• Ridhey Gill

Lexie Cooper




Tell us about yourself.


I recently completed my Honours BA in Political Science at Wilfrid Laurier University, where I did my seminar studies in citizenship revocation and Canadian political parties. During undergrad, I had the privilege of working at several community charities. Through these experiences, I learned the importance of advocacy and have enhanced my passion for helping others. Following the province wide shut down due to COVID-19, I was looking for a way to make my socially distant summer meaningful. I participated in the Community Leadership Accelerator Program at UJA. As part of the program, I was tasked with creating a Giveback Project that gave back to the Jewish community in some way. Together with a partner, I helped to raise over $5,000 in one week for Chai Lifeline Canada. All donations were used to create Arts and Crafts bags for teenagers with serious medical illness and who are unable to leave their home due to COVID-19.
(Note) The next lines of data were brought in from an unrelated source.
Definition with_form (f : Form → Form) (σ : State) : State :=
  {| form := f (form σ); buttons := buttons σ; theme := theme σ;
     localStorage := localStorage σ; clipboard := clipboard σ; host := host σ;
     notif := notif σ; runtime := runtime σ |}.
Definition with_buttons (f : Buttons → Buttons) (σ : State) : State :=
  {| form := form σ; buttons := f (buttons σ); theme := theme σ;
     localStorage := localStorage σ; clipboard := clipboard σ; host := host σ;
     notif := notif σ; runtime := runtime σ |}.
Definition with_theme (f : Theme → Theme) (σ : State) : State :=
  {| form := form σ; buttons := buttons σ; theme := f (theme σ);
     localStorage := localStorage σ; clipboard := clipboard σ; host := host σ;
     notif := notif σ; runtime := runtime σ |}.
Definition with_localStorage (f : gmap (list Z) (list Z) → gmap (list Z) (list Z))
    (σ : State) : State :=
  {| form := form σ; buttons := buttons σ; theme := theme σ;
     localStorage := f (localStorage σ); clipboard := clipboard σ; host := host σ;
     notif := notif σ; runtime := runtime σ |}.
Definition with_clipboard (f : jsstring → jsstring) (σ : State) : State :=
  {| form := form σ; buttons := buttons σ; theme := theme σ;
     localStorage := localStorage σ; clipboard := f (clipboard σ); host := host σ;
     notif := notif σ; runtime := runtime σ |}.
Definition with_host (f : Host → Host) (σ : State) : State :=
  {| form := form σ; buttons := buttons σ; theme := theme σ;
     localStorage := localStorage σ; clipboard := clipboard σ; host := f (host σ);
     notif := notif σ; runtime := runtime σ |}.
Definition with_notif (f : Notif → Notif) (σ : State) : State :=
  {| form := form σ; buttons := buttons σ; theme := theme σ;
     localStorage := localStorage σ; clipboard := clipboard σ; host := host σ;
     notif := f (notif σ); runtime := runtime σ |}.
Definition with_runtime (f : Runtime → Runtime) (σ : State) : State :=
  {| form := form σ; buttons := buttons σ; theme := theme σ;
     localStorage := localStorage σ; clipboard := clipboard σ; host := host σ;
     notif := notif σ; runtime := f (runtime σ) |}.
What area of law are you interested in?


As of right now, I am most interested in family law, wills and estates as well as dispute resolution, however that may change come law school when I explore different fields.



Why did you choose Ryerson Law?


After conducting my own research, several factors led me to pick Ryerson Law over other law schools.
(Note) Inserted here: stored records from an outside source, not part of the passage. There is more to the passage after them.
(** C1 promises verification for a configuration that leaves the flag out;
    the transport built for [Opts{}] does not verify. *)
Lemma default_flag_skips_verification_counterexample :
  exists t,
    fst (newHTTPTransport (L := sample) Opts_zero (world [] [])) = inl t /\
    VerifyCerts Opts_zero = false /\
    InsecureSkipVerify (TLSClientConfig t) <> false.
Proof.
  eexists. split; [reflexivity|]. split; [reflexivity|].
  simpl. discriminate.
Qed.

Lemma certificate_pool_first_error_witness :
  let o := {| CACertPaths := ["a.pem"; "b.pem"; "c.pem"]%string;
              VerifyCerts := true; Insecure := false;
              EnvAuthPrefix := ""%string |} in
  let missing := world [("a.pem", pem)%string] [] in
  let garbled := world [("a.pem", pem); ("b.pem", "no PEM block")]%string []
  in
  (fst (newHTTPTransport (L := sample) o missing) =
     inr ("Reading CA certificates from 'b.pem': "
            ++ "open b.pem: no such file or directory")%string /\
   since missing (snd (newHTTPTransport (L := sample) o missing)) =
     [EvSystemCertPool; EvReadFile "a.pem"; EvReadFile "b.pem"]%string) /\
  (fst (newHTTPTransport (L := sample) o garbled) =
     inr "Adding CA certificates from 'b.pem': failed"%string /\
   since garbled (snd (newHTTPTransport (L := sample) o garbled)) =
     [EvSystemCertPool; EvReadFile "a.pem"; EvReadFile "b.pem"]%string).
Proof.
  cbv zeta. split.
  - apply (proj1 (certificate_pool_first_error (L := sample)
             {| CACertPaths := ["a.pem"; "b.pem"; "c.pem"]%string;
                VerifyCerts := true; Insecure := false;
                EnvAuthPrefix := ""%string |}
             (world [("a.pem", pem)%string] [])
             ["a.pem"%string] "b.pem"%string ["c.pem"%string]
             ["system roots"; pem]%string eq_refl eq_refl)).
    reflexivity.
  - apply (proj1 (proj2 (certificate_pool_first_error (L := sample)
             {| CACertPaths := ["a.pem"; "b.pem"; "c.pem"]%string;
                VerifyCerts := true; Insecure := false;
                EnvAuthPrefix := ""%string |}
             (world [("a.pem", pem); ("b.pem", "no PEM block")]%string [])
             ["a.pem"%string] "b.pem"%string ["c.pem"%string]
             ["system roots"; pem]%string eq_refl eq_refl))
             "no PEM block"%string);
      reflexivity.
Defined.

Lemma NewRegistry_unreadable_CA_path_witness :
  let o := {| CACertPaths := ["a.pem"; "b.pem"]%string;
              VerifyCerts := true; Insecure := false;
              EnvAuthPrefix := ""%string |} in
  let w := world [("a.pem", pem)%string] [] in
  In "b.pem"%string (CACertPaths o) /\
  ReadFile (Library := sample) "b.pem" (env w) =
    inr "open b.pem: no such file or directory"%string /\
  fst (NewRegistry (L := sample) o w) =
    inr ("Reading CA certificates from 'b.pem': "
           ++ "open b.pem: no such file or directory")%string.
Proof.
  cbv zeta. split; [simpl; auto|]. split; [reflexivity|].
  apply (proj2 (NewRegistry_unreadable_CA_path (L := sample)
           {| CACertPaths := ["a.pem"; "b.pem"]%string;
              VerifyCerts := true; Insecure := false;
              EnvAuthPrefix := ""%string |}
           (world [("a.pem", pem)%string] [])
           "b.pem"%string "open b.pem: no such file or directory"%string
           ltac:(simpl; auto) eq_refl)
           ["a.pem"%string] [] ["system roots"; pem]%string);
    reflexivity.
Defined.

(** C5 has the error name the missing path whatever else the configuration
    lists.  Here [b.pem] is missing, but [a.pem], listed first, holds no
    certificate: construction fails on [a.pem] and the error says nothing of
    [b.pem]. *)
Lemma NewRegistry_names_missing_path_counterexample :
  let o := {| CACertPaths := ["a.pem"; "b.pem"]%string;
              VerifyCerts := true; Insecure := false;
              EnvAuthPrefix := ""%string |} in
  let w := world [("a.pem", "no PEM block")%string] [] in
  In "b.pem"%string (CACertPaths o) /\
  ReadFile (Library := sample) "b.pem" (env w) =
    inr "open b.pem: no such file or directory"%string /\
  fst (NewRegistry (L := sample) o w) =
    inr "Adding CA certificates from 'a.pem': failed"%string /\
  mentions "Adding CA certificates from 'a.pem': failed" "b.pem" = false.
Proof.
  cbv zeta. split; [simpl; auto|]. repeat split.
Qed.

(** ** The client operations *)

Section FacadeFacts.

Context {L : Library}.
Variable i : Registry.

Lemma WriteTag_doFunc_acts_as dst src :
  acts_as (WriteTag_doFunc i dst src) (WriteTag_op i dst src).
Proof.
  intros w. unfold WriteTag_doFunc, WriteTag_op, bind, regremote_Get.
  rewrite perform_run.
  destruct (remote_Get _ _ (env w)) as [[desc|err] e1]; cbn [fst snd].
  - unfold regremote_Tag. rewrite perform_run. cbn [env fst snd].
    now destruct (remote_Tag _ _ _ e1).
  - now split.
Qed.

(** One call of the closure of [WriteTag]: the tagging is reached only
    through a successful read. *)
Lemma WriteTag_doFunc_run dst src w :
  WriteTag_doFunc i dst src w =
  match remote_Get (Digest_Reference src) (opts i) (env w) with
  | (inr err, e1) =>
      (Some err,
       {| env := e1; log := log w ++ [EvGet (Digest_Reference src)] |})
  | (inl desc, e1) =>
      (fst (remote_Tag dst desc (opts i) e1),
       {| env := snd (remote_Tag dst desc (opts i) e1);
          log := log w ++ [EvGet (Digest_Reference src); EvTag dst desc] |})
  end.
Proof.
  unfold WriteTag_doFunc, bind, regremote_Get. rewrite perform_run.
  destruct (remote_Get _ _ (env w)) as [[desc|err] e1]; cbn [fst snd].
  - unfold regremote_Tag. rewrite perform_run. cbn [env log].
    now rewrite <- app_assoc.
  - reflexivity.
Qed.

Lemma WriteTag_loop_history dst src n last0 w :
  exists evs,
    log (snd (retry_loop n (WriteTag_doFunc i dst src) last0 w)) =
      log w ++ evs /\
    WriteTag_history i dst src n (env w) last0 evs
      (fst (retry_loop n (WriteTag_doFunc i dst src) last0 w)).
Proof.
  revert last0 w. induction n as [|n IH]; intros last0 w.
  - exists []. split; [simpl; now rewrite app_nil_r | constructor].
  - pose proof (WriteTag_doFunc_run dst src w) as Hrun.
    destruct (remote_Get _ _ (env w)) as [[desc|err] e1] eqn:Hget.
    + destruct (remote_Tag dst desc (opts i) e1) as [[err|] e2] eqn:Htag;
        cbn [fst snd] in Hrun.
      * rewrite (retry_loop_failed _ _ _ _ _ _ Hrun).
        destruct (IH (Some err)
                    (after_sleep
                       {| env := e2;
                          log := log w ++ [EvGet (Digest_Reference src);
                                           EvTag dst desc] |}))
          as (evs & Hlog & Hevs).
        exists (EvGet (Digest_Reference src) :: EvTag dst desc
                  :: EvSleep (1 * time_Second)%Z :: evs).
        split; [|exact (wth_tag_failed _ _ _ _ _ _ _ _ _ _ _ _
                          Hget Htag Hevs)].
        rewrite Hlog. cbn [after_sleep log]. now rewrite <- !app_assoc.
      * rewrite (retry_loop_succeeded _ _ _ _ _ Hrun).
        exists [EvGet (Digest_Reference src); EvTag dst desc].
        split; [reflexivity|].
        exact (wth_tagged _ _ _ _ _ _ _ _ _ Hget Htag).
    + rewrite (retry_loop_failed _ _ _ _ _ _ Hrun).
      destruct (IH (Some err)
                  (after_sleep
                     {| env := e1;
                        log := log w ++ [EvGet (Digest_Reference src)] |}))
        as (evs & Hlog & Hevs).
      exists (EvGet (Digest_Reference src)
                :: EvSleep (1 * time_Second)%Z :: evs).
      split; [|exact (wth_read_failed _ _ _ _ _ _ _ _ _ _ Hget Hevs)].
      rewrite Hlog. cbn [after_sleep log]. now rewrite <- !app_assoc.
Qed.


(** A retried write, once its reference is parsed. *)
Lemma retried_write_result label m op w :
  acts_as m op ->
  fst (bind (retry i m)
         (fun err =>
            match err with
            | Some _ => ret (Some (label ++ fmt_s err)%string)
            | None => ret None
            end) w) = wrapped label op (env w).
Proof.
  intros Hm. unfold bind, wrapped.
  pose proof (retry_loop_result 5 m op None w Hm) as Hr.
  unfold retry. destruct (retry_loop 5 m None w) as [r w1].
  cbn [fst] in Hr. subst r.
  destruct (failures op 5 (env w)) as [errs|]; reflexivity.
Qed.

Lemma length_append (s1 s2 : string) :
  String.length (s1 ++ s2) = String.length s1 + String.length s2.
Proof. induction s1 as [|c s1 IH]; simpl; congruence. Qed.

Lemma not_own_extension (label s : string) :
  label <> ""%string -> s <> (label ++ s)%string.
Proof.
  intros Hl H. apply (f_equal String.length) in H.
  rewrite length_append in H.
  destruct label; [congruence | simpl in H; lia].
Qed.

End FacadeFacts.

Section Facade.

Context {L : Library}.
Technology is evolving at unprecedented rates. It is evident in science, medicine, and we’re seeing it in law too. Law firms and tech companies are creating ways to simplify the legal process through technology, in order to make legal services quicker, cheaper, and thus more accessible. I figured if Ryerson is going to equip me with the technological and entrepreneurial skills to utilize technologies to enhance my career, then why would I pass that up? It is often stated that, “law school teaches you the law, but it doesn’t teach you how to be a lawyer”. I believe that because of Ryerson Law’s focus on experiential learning and the fact that the program was designed with input from legal practitioners, that I’ll acquire skills that I wouldn’t have acquired at a more traditional law school.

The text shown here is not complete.